Banche italiche: troppo “solide” per fallire

Banche italiche: troppo “solide” per fallire

Il sistema bancario italico è a dir poco malato, tutto il circuito del credito sta andando in cortocircuito, ed anche il più discreto libretto/deposito, posto nelle varie (e avariate) coop dello stivale, non gode di buona salute, anche se in pochi lo sanno.

Cosa succede?

L’argomento è di quelli complicati e pieni di dettagli ma, come dice un vecchio detto popolare, è proprio nei “dettagli” che il diavolo si nasconde, e più la complessità la fa da padrona, più il rischio che ci siano brutte sorprese appare elevato.

Eppure, per il Presidente del Consiglio Renzi, il problema sembra ridursi alla solita truce Germania, che non concede ulteriore flessibilità all’Italia, così “virtuosa” e degna di una cosmica fiducia.

Renzi, con il suo ormai abituale piglio da imbonitore televisivo anni ’80, sostiene a spada tratta che il sistema bancario dello stivale sia solido, anzi, a prova di Brexit.

Peccato che, proprio a ridosso del referendum all’ombra della corona inglese il nostro, si fa per dire, genio al potere, abbia ri-chiesto a BCE e Commissione Europea di “sospendere” per qualche mese l’eventuale applicazione delle procedure di bail-in per l’Italia, nello sfortunato caso in cui qualche banca nostrana scoprisse che, a sua insaputa ovviamente, s’è creata una voragine nei suoi bilanci.

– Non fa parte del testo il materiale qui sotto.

(* ===== verification/Counters.v ===== *)
(** * Processes that count together

    Model of the programs in which two or more processes increment a counter under a
    semaphore: the author's src/IPC/ShareMemory, and the programs of the book they follow,
    unpv22e/shm/incr1.c, incr2.c, incr2private.c, incr3.c, incr_map_anon.c, incr_dev_zero.c
    and pxshm/client1.c.  They differ in where the counter lives - one cell that all
    processes share, or a copy for each, as after fork() or with MAP_PRIVATE - and in
    whether the value is printed before or after it is incremented.  A step is one
    semaphore operation, or a load, a store or the printf() between two of them.  A counter
    past INT_MAX, which C leaves undefined, wraps around here, as the machine does. *)

From S2P Require Import Prelude PxSem ProdCons.

(** printf("...", count++), or printf("...", *addr); *addr += 1; *)
Inductive body := PostIncrement | PrintThenAdd.
#[export] Instance body_dec : EqDecision body.
Proof. solve_decision. Defined.

Inductive pc := Wait | Load | Store | Print | Post | Exit.
#[export] Instance pc_dec : EqDecision pc.
Proof. solve_decision. Defined.

Record proc := Proc { at_ : pc; todo : nat; reg : Z }.

Section Program.
Context `{Semaphore T} (how : body) (shared : bool).

Record state := St { mutex : T; cells : list Z; procs : list proc; out : list (nat * Z) }.

(** The cell of process [i]. *)
Definition cell_of (i : nat) : nat := if shared then 0 else i.

(** The next step of the loop of process [i]; [None]: it waits or has ended. *)
Definition loop (s : state) (i : nat) : option state :=
  p ← procs s !! i;
  let set m c p' o := Some (St m c (<[i := p']> (procs s)) o) in
  match at_ p with
  | Wait =>
      match todo p with
      | O => set (mutex s) (cells s) (Proc Exit 0 (reg p)) (out s)
      | _ => m ← down (mutex s); set m (cells s) (Proc Load (todo p) (reg p)) (out s)
      end
  | Load =>
      v ← cells s !! cell_of i;
      set (mutex s) (cells s) (Proc (match how with PostIncrement => Store | PrintThenAdd => Print end) (todo p) v) (out s)
  | Store =>
      match how with
      | PostIncrement => set (mutex s) (<[cell_of i := s32 (reg p + 1)]> (cells s)) (Proc Print (todo p) (reg p)) (out s)
      | PrintThenAdd =>
          v ← cells s !! cell_of i;
          set (mutex s) (<[cell_of i := s32 (v + 1)]> (cells s)) (Proc Post (todo p) (reg p)) (out s)
      end
  | Print =>
      set (mutex s) (cells s) (Proc (match how with PostIncrement => Post | PrintThenAdd => Store end) (todo p) (reg p))
        (out s ++ [(i, reg p)])
  | Post => set (post (mutex s)) (cells s) (Proc Wait (Nat.pred (todo p)) (reg p)) (out s)
  | Exit => None
  end.

Definition step (s s' : state) : Prop := exists i, loop s i = Some s'.

(** The processes after fork(), each with its number of rounds, and the counters at 0. *)
Definition start (loops : list nat) (m : T) : state :=
  St m (replicate (if shared then 1 else length loops) 0) (map (fun n => Proc Wait n 0) loops) [].

(** ** The accounts *)

Definition holds (p : proc) : bool := match at_ p with Wait | Exit => false | _ => true end.
(** What is in the cell, less the number of values printed of it. *)
Definition ahead (p : proc) : Z :=
  match how, at_ p with PostIncrement, Print => 1 | PrintThenAdd, Store => -1 | _, _ => 0 end.
(** The value printed in this round. *)
Definition printed (p : proc) : Z :=
  match how, at_ p with _, Post => 1 | PrintThenAdd, Store => 1 | _, _ => 0 end.
(** [reg] is the next value to print. *)
Definition loaded (p : proc) : bool :=
  match how, at_ p with PostIncrement, (Store | Print) => true | PrintThenAdd, Print => true | _, _ => false end.

(** What is printed from cell [c], and by process [i]. *)
Definition from_cell (c : nat) (o : list (nat * Z)) : list Z := map snd (filter (fun x => cell_of (fst x) = c) o).
Definition by_proc (i : nat) (o : list (nat * Z)) : Z := Z.of_nat (length (filter (fun x => fst x = i) o)).
Definition count (c : nat) (o : list (nat * Z)) : Z := Z.of_nat (length (from_cell c o)).

(** What the holder [h] of the semaphore owes cell [c]. *)
Definition owed (h : option nat) (ps : list proc) (c : nat) : Z :=
  match h with
  | Some i => if decide (cell_of i = c) then from_option ahead 0 (ps !! i) else 0
  | None => 0
  end.

Record inv (loops : list nat) (h : option nat) (s : state) : Prop := Inv {
  i_ok : sem_ok (mutex s) /\ 1 <= limit (mutex s);
  i_mutex : value (mutex s) = (if h is Some _ then 0 else 1);
  i_holder : forall i p, procs s !! i = Some p -> holds p = true <-> h = Some i;
  i_mine : forall i, h = Some i -> (i < length (procs s))%nat;
  i_pids : Forall (fun x => (fst x < length loops)%nat) (out s);
  i_len : length (procs s) = length loops /\ length (cells s) = if shared then 1%nat else length loops;
  i_cell : forall c, (c < length (cells s))%nat -> cells s !! c = Some (s32 (count c (out s) + owed h (procs s) c));
  i_reg : forall i p, procs s !! i = Some p -> loaded p = true -> reg p = s32 (count (cell_of i) (out s));
  i_vals : forall c, from_cell c (out s) = map s32 (seqZ 0 (count c (out s)));
  i_todo : forall i p, procs s !! i = Some p ->
           exists n, loops !! i = Some n /\ by_proc i (out s) = Z.of_nat n - Z.of_nat (todo p) + printed p /\
                     (holds p = true -> (0 < todo p)%nat) /\ (at_ p = Exit -> todo p = 0%nat) }.

Lemma count_snoc c o i v : count c (o ++ [(i, v)]) = count c o + (if decide (cell_of i = c) then 1 else 0).
Proof.
  unfold count, from_cell. rewrite !length_map, filter_app, length_app. rewrite filter_cons. simpl.
  case_decide; simpl; lia.
Qed.

Lemma from_cell_snoc c o i v : from_cell c (o ++ [(i, v)]) = from_cell c o ++ (if decide (cell_of i = c) then [v] else []).
Proof. unfold from_cell. rewrite filter_app, map_app. f_equal. rewrite filter_cons. simpl. by case_decide. Qed.

Lemma by_proc_snoc j o i v : by_proc j (o ++ [(i, v)]) = by_proc j o + (if decide (i = j) then 1 else 0).
Proof. unfold by_proc. rewrite filter_app, length_app, filter_cons. simpl. case_decide; simpl; lia. Qed.

Lemma cell_lt loops h s i p : inv loops h s -> procs s !! i = Some p -> (cell_of i < length (cells s))%nat.
Proof.
  intros I Hp. apply lookup_lt_Some in Hp. destruct (i_len _ _ _ I) as [E1 E2]. rewrite E2. unfold cell_of. destruct shared; lia.
Qed.

Lemma ct_start loops m : sem_ok m -> 1 <= limit m -> value m = 1 -> inv loops None (start loops m).
Proof.
  intros Ho Hm Hv. split; simpl; try done.
  - intros i p Hp. rewrite list_lookup_fmap in Hp. destruct (loops !! i); simplify_eq/=. done.
  - rewrite length_map, length_replicate. done.
  - intros c Hc. rewrite length_replicate in Hc. by rewrite lookup_replicate_2.
  - intros i p Hp Hl. rewrite list_lookup_fmap in Hp. destruct (loops !! i); simplify_eq/=. by destruct how.
  - intros i p Hp. rewrite list_lookup_fmap in Hp. destruct (loops !! i) as [n|]; simplify_eq/=. exists n.
    unfold by_proc, printed. simpl. split_and!; try done. destruct how; lia.
Qed.
Lemma pr_consume o s s' : inv o s -> consume o NBUFF nitems s = Some s' -> inv o s'.
Proof.
  intros [[Om Lm] [Oe Le] [Os Ls] Vm Ve Vs [R1 R2] P C Hr Ho] Hx.
  pose proof (value_range _ Om). pose proof (value_range _ Oe). pose proof (value_range _ Os).
  destruct s as [p c mu em st b ou x y]. unfold consume, wait_stored, wait_mutex in Hx. cbn in *. pose proof (pr_range o x y).
  destruct y; try done; cbn in Hx.
  - destruct (c <? nitems) eqn:E; bprop; [|injection Hx as <-; settle].
    destruct o; [destruct (down st) eqn:?; [|done]|destruct (down mu) eqn:?; [|done]]; injection Hx as <-; settle.
  - destruct o; [destruct (down mu) eqn:?; [|done]|destruct (down st) eqn:?; [|done]];
      injection Hx as <-; settle.
  - unfold put, got in *. cbn in *. rewrite Z.add_0_r in *. unfold aload in Hx.
    rewrite (proj2 Hr) in Hx by lia. injection Hx as <-. settle; [by apply ring_pop|].
    unfold prints, id. rewrite Z.eqb_refl. cbn. rewrite Ho. destruct o; [done|]. rewrite seqZ_app, map_app by lia. done.
  - injection Hx as <-. settle.
  - injection Hx as <-. settle; by rewrite Z.add_0_r.
Qed.

Lemma pr_step o s s' : inv o s -> step o NBUFF nitems s s' -> inv o s'.
Proof. intros I [E|E]; [by eapply pr_produce|by eapply pr_consume]. Qed.

Lemma pr_main o b mu empty store : length b = Z.to_nat NBUFF -> MultiProdCons.ready NBUFF mu empty store ->
  inv o (main b mu empty store).
Proof.
  intros Hb ((Om & Vm) & (Oe & Ve) & (Os & Vs & Ls)). pose proof (value_range _ Om). pose proof (value_range _ Oe).
  split; unfold put, got; cbn; try done; try lia; try (split; [done|lia]).
  - destruct o; reflexivity.
Qed.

Che cosa centri il risultato referendario britannico con l’annosa opacità delle banche italiane, e dei loro bilanci, se lo devono esser chiesto in molti tra Bruxelles e Francoforte. In Italia la bizzarria di quest’associazione di fattori ha fatto breccia in pochi, anche perché prevale, come sempre, il mantra della “truce” Germania che vuol tagliare le alucce della ripresa tricolore. Ma oltre i patri confini nazionali, la risposta alle farneticazioni di Renzi, e del suo degno Ministro dell’Economia Padoan, hanno assunto la sonorità di una rumorosa pernacchia.

Cattiva Europa?

No, pessima Italia.

Tutto il castello di carte (truccate) del nostro circuito creditizio ondeggia pericolosamente sull’orlo di un precipizio di non poca profondità.

Infatti, oltre alle ormai famigerate banche “amiche” del Governo salvate con renziana prontezza a fine 2015, oltre ai due istituti veneti, Popolare di Vicenza e Veneto Banca, che da soli hanno per così dire “bruciato” in risparmi qualche cosa come 19 miliardi di euro, cosa che, in confronto, fa apparire il crack Parmalat roba da dilettanti, vanno aggiunte altre criticità: quelle relative al credito cooperativo (VEDI), e dei depositi presso le cooperative di consumo (VEDI).

Gli scerpa governativi mandati a questuare presso UE e BCE hanno ri-chiesto flessibilità, terza volta in un anno, questa volta per una cifra che arriva a 40 miliardi di euro, che dovrebbero garantire circa il 50% delle sofferenze bancarie tricolori, il cui valore ammonta ad 85 miliardi di euro. Visto l’atteggiamento negli ultimi giorni, da borioso stizzito, del Presidente Renzi, evidentemente la risposta dell’Europa è stata un bruciante due di picche (VEDI).

La ragione di tanta premura governativa, e del tentativo disperato di utilizzare anche vicende che nulla hanno a che spartire con i guai delle banche italiche, pur di evitare il collasso del sistema, sta nel fallimento palese del Fondo Atlante, che doveva essere una sorta di scialuppa di salvataggio organizzato dalle banche stesse, senza appoggi in denaro pubblico, ma che è stato in grado giusto di tappare le falle dei due istituti veneti, per via di una risicata partecipazione delle stesse banche.

In sintesi: gli istituti bancari nazionali (privati) vorrebbero denaro pubblico per appianare le loro perdite. Il governicchio Renzi supplica l’Europa di concedergli altro margine sui conti pubblici. L’Europa (giustamente) rimbalza l’ebete fiorentino, ricordandogli che per anni l’Italia s’è vantata del suo solido sistema bancario, e che non può rinegoziare le regole appena si scopre il letamaio sotto il tappeto tricolore…

Siamo solamente all’inizio; indovinate come andrà a finire?